(Your instructions):
Below are the entries; give again exactly the lines from the one mentioning "identifier nobody has" through the one mentioning "now nodes o", inclusive.

(Records provided):

(** C10. A broadcast reaches everybody, once.  In a cluster whose members stay what
    they are, every one of them a node, a node broadcasts a content under an
    identifier nobody has seen.  However the messages are delivered, a node
    shows the broadcast at most once and shows nothing else; after at most as
    many deliveries as there are memberships nothing is under way; and then
    every node that can be reached from the first over memberships, itself
    apart, has shown it, with its name and content, and no other node has. *)
Theorem broadcast_reaches_all `{Libp2p} now nodes o c t1 t2 content b c' es n s :
  nodes !! o = Some c → (∀ p q, joined nodes p q → is_Some (nodes !! q)) →
  new_broadcast t1 t2 content c = Some b → plain_broadcast b →
  (∀ q c, nodes !! q = Some c → seenMessages c !! b_MessageID b = None) →
  Broadcast t1 t2 content c = Some (c', es) →
  nsteps (deliver (cluster_receive now)) n {| nodes := <[o := c']> nodes; wire := posted o (sent es); shown := [] |} s →
  let u := (name c, content) in
  (∀ p, (length (filter (λ x, x.1 = p) (shown s)) <= 1)%nat ∧ filter (λ x, x.1 = p) (shown s) ⊆ [(p, u)])
  ∧ (n <= sum_list_with (λ x, size (dom (members x.2))) (map_to_list nodes))%nat
  ∧ ((∀ s', ¬ deliver (cluster_receive now) s s') → wire s = []
     ∧ ∀ p, (p ≠ o → rtc (joined nodes) o p → filter (λ x, x.1 = p) (shown s) = [(p, u)])
            ∧ (p = o ∨ ¬ rtc (joined nodes) o p → filter (λ x, x.1 = p) (shown s) = [])).
Proof.
  intros Ho Hcl Hnb Hb Hfresh HB Hs. cbv zeta.
  unfold Broadcast in HB. rewrite Hnb in HB. cbn [mbind option_bind] in HB. injection HB as <- <-.
  assert (b_Name b = name c ∧ b_Content b = content) as [En Ec].
  { unfold new_broadcast in Hnb. destruct (prefix8 _); [| done]. by simplify_eq/=. }
  set (c1 := set_seen _ c) in *.
  assert (∀ p q, neighbour (Floods0 := cluster_floods now b Hb) nodes p q ↔ joined nodes p q) as Hn.
  { intros p q. unfold neighbour, joined. cbn [links cluster_floods]. by setoid_rewrite elem_of_dom. }
  rewrite sent_all in Hs.
  destruct (flooded_from (Floods0 := cluster_floods now b Hb) nodes o c c1 (member_ids c) n s) as (H1 & H2 & H3); try done.
  - cbn. by rewrite lookup_insert_eq.
  - intros q x Hx N. cbn. by rewrite (Hfresh q x Hx).
  - intros p q Hpq%Hn. by apply (Hcl p).
  - rewrite <- En, <- Ec. split; [exact H1 |]. split; [exact H2 |]. intros Hstuck. destruct (H3 Hstuck) as [Hw Hp]. split; [exact Hw |].
    assert (∀ x y, rtc (joined nodes) x y ↔ rtc (neighbour (Floods0 := cluster_floods now b Hb) nodes) x y) as Hr.
    { intros x y. split; apply rtc_subrel; intros ? ?; apply Hn. }
    intros p. rewrite Hr. apply Hp.
Qed.

(** ** Where it goes wrong *)

(** A gossip that lists [null] ends the program of whoever receives it. *)
Lemma null_peer_panics `{Libp2p} now p body g rest c :
  parse body ≫= read_gossip = Some g → g_KnownPeers g = None :: rest → handleClusterMessage now p (msgGossip :: body) c = None.
Proof.
  intros Hg Hk. unfold handleClusterMessage. change (msgGossip =? msgGossip) with true. cbv iota. rewrite Hg.
  unfold handleGossip. by rewrite Hk.
Qed.
Example null_peer : parse (bytes_of "{}") ≫= read_gossip = Some {| g_Sender := ""; g_KnownPeers := [] |}
  ∧ (g_KnownPeers <$> (parse (print compact 0 (JObj (field "known_peers" (JArr [JNull])))) ≫= read_gossip)) = Some [None].
Proof. split; vm_compute; reflexivity. Qed.

(** The identifier of a broadcast has the first eight characters of the peer's
    and the time: peers that agree in these make the same one at the same
    time, and of two broadcasts under it a node that has seen one drops the
    other. *)
Lemma identifiers_collide `{Libp2p} t1 t1' t2 content content' c c' b b' from x :
  prefix8 (peer_String (self c)) = prefix8 (peer_String (self c')) →
  new_broadcast t1 t2 content c = Some b → new_broadcast t1' t2 content' c' = Some b' →
  (handleBroadcast from b' (handleBroadcast from b x).1).2 = [].
Proof.
  unfold new_broadcast. intros E Hb Hb'. rewrite <- E in Hb'. destruct (prefix8 _); [| done]. cbn in Hb, Hb'. simplify_eq.
  unfold handleBroadcast at 2. cbn [b_MessageID]. destruct (default false _) eqn:Es; cbn [fst].
  - unfold handleBroadcast. cbn [b_MessageID]. by rewrite Es.
  - unfold handleBroadcast. cbn [b_MessageID seenMessages set_seen]. by rewrite lookup_insert_eq.
Qed.

Lemma stop_twice_panics `{Libp2p} c c' : Stop c = Some c' → Stop c' = None.
Proof. unfold Stop. destruct (stopped c); [done |]. by intros [= <-]. Qed.

(** ** Witness: three nodes in a row *)

Module ClusterWitness.
#[local] Existing Instance plain_libp2p.

Definition member (p : string) : PeerInfo :=
  {| pi_PeerID := p; pi_Addrs := []; pi_Name := p; pi_JoinedAt := 0; pi_LastSeen := 0; pi_PublicKey := [] |}.
Definition node_with (p nm : string) (ms : list string) : ClusterNode :=
  set_members (list_to_map ((λ m, (m, member m)) <$> ms)) (NewClusterNode p nm [1]).
Definition idA : string := "12D3KooWA".
Definition idB : string := "12D3KooWB".
Definition idC : string := "12D3KooWC".
Definition row : gmap string ClusterNode :=
  {[ idA := node_with idA "alice" [idB]; idB := node_with idB "bob" [idA; idC]; idC := node_with idC "carol" [idB] ]}.
Definition alice : ClusterNode := node_with idA "alice" [idB].
Definition hi : BroadcastMessage :=
  {| b_Sender := idA; b_Name := "alice"; b_Content := "hi"; b_Timestamp := 5; b_MessageID := "12D3KooW-7" |}.
Definition sent_hi : network ClusterNode (list Z) (string * string) :=
  {| nodes := <[idA := set_seen (<["12D3KooW-7"%string := true]> ∅) alice]> row;
     wire := [(idA, idB, message msgBroadcast (broadcast_json hi))]; shown := [] |}.
Definition all_heard : network ClusterNode (list Z) (string * string) :=
  default sent_hi (deliver_firsts (cluster_receive 9) 2 sent_hi).

Lemma row_members p c : row !! p = Some c → c ∈ [alice; node_with idB "bob" [idA; idC]; node_with idC "carol" [idB]].
Proof.
  unfold row. rewrite lookup_insert. case_decide; [intros [= <-]; by left |].
  rewrite lookup_insert. case_decide; [intros [= <-]; right; by left |].
  rewrite lookup_singleton_Some. intros [_ <-]. right. right. by left.
Qed.

Lemma row_closed p q : joined row p q → is_Some (row !! q).
Proof.
  intros (c & Hc%row_members & Hq). assert (q ∈ [idA; idB; idC]) as Hin.
  { apply elem_of_dom in Hq. assert (∀ x, x ∈ dom (members c) → x ∈ [idA; idB; idC]) as Hd; [| by apply Hd].
    intros x. rewrite <- elem_of_elements.
    repeat (apply elem_of_cons in Hc as [->|Hc]; [vm_compute elements; set_solver |]). by apply not_elem_of_nil in Hc. }
  repeat (apply elem_of_cons in Hin as [->|Hin]; [vm_compute; by eexists |]). by apply not_elem_of_nil in Hin.
Qed.

Lemma broadcast_reaches_all_witness :
  nsteps (deliver (cluster_receive 9)) 2 sent_hi all_heard
  ∧ filter (λ x, x.1 = idC) (shown all_heard) ⊆ [(idC, ("alice"%string, "hi"%string))]
  ∧ shown all_heard = [(idB, ("alice"%string, "hi"%string)); (idC, ("alice"%string, "hi"%string))].
Proof.
  assert (nsteps (deliver (cluster_receive 9)) 2 sent_hi all_heard) as Hs.
  { apply deliver_firsts_steps. vm_compute. reflexivity. }
  split; [exact Hs |]. split; [| vm_compute; reflexivity].
  refine (proj2 (proj1 (broadcast_reaches_all 9 row idA alice 5 7 "hi" hi (set_seen (<["12D3KooW-7"%string := true]> ∅) alice)
    [ESend idB streamCluster (message msgBroadcast (broadcast_json hi))] 2 all_heard _ row_closed _ _ _ _ _) idC)).
  - reflexivity.
  - vm_compute. reflexivity.
  - split; try (vm_compute; reflexivity). vm_compute. split; discriminate.
  - intros q c Hc%row_members. repeat (apply elem_of_cons in Hc as [->|Hc]; [reflexivity |]). by apply not_elem_of_nil in Hc.
  - vm_compute. reflexivity.
  - exact Hs.
Defined.
End ClusterWitness.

(Answer for this exercise):
    identifier nobody has seen.  However the messages are delivered, a node
    shows the broadcast at most once and shows nothing else; after at most as
    many deliveries as there are memberships nothing is under way; and then
    every node that can be reached from the first over memberships, itself
    apart, has shown it, with its name and content, and no other node has. *)
Theorem broadcast_reaches_all `{Libp2p} now nodes o c t1 t2 content b c' es n s :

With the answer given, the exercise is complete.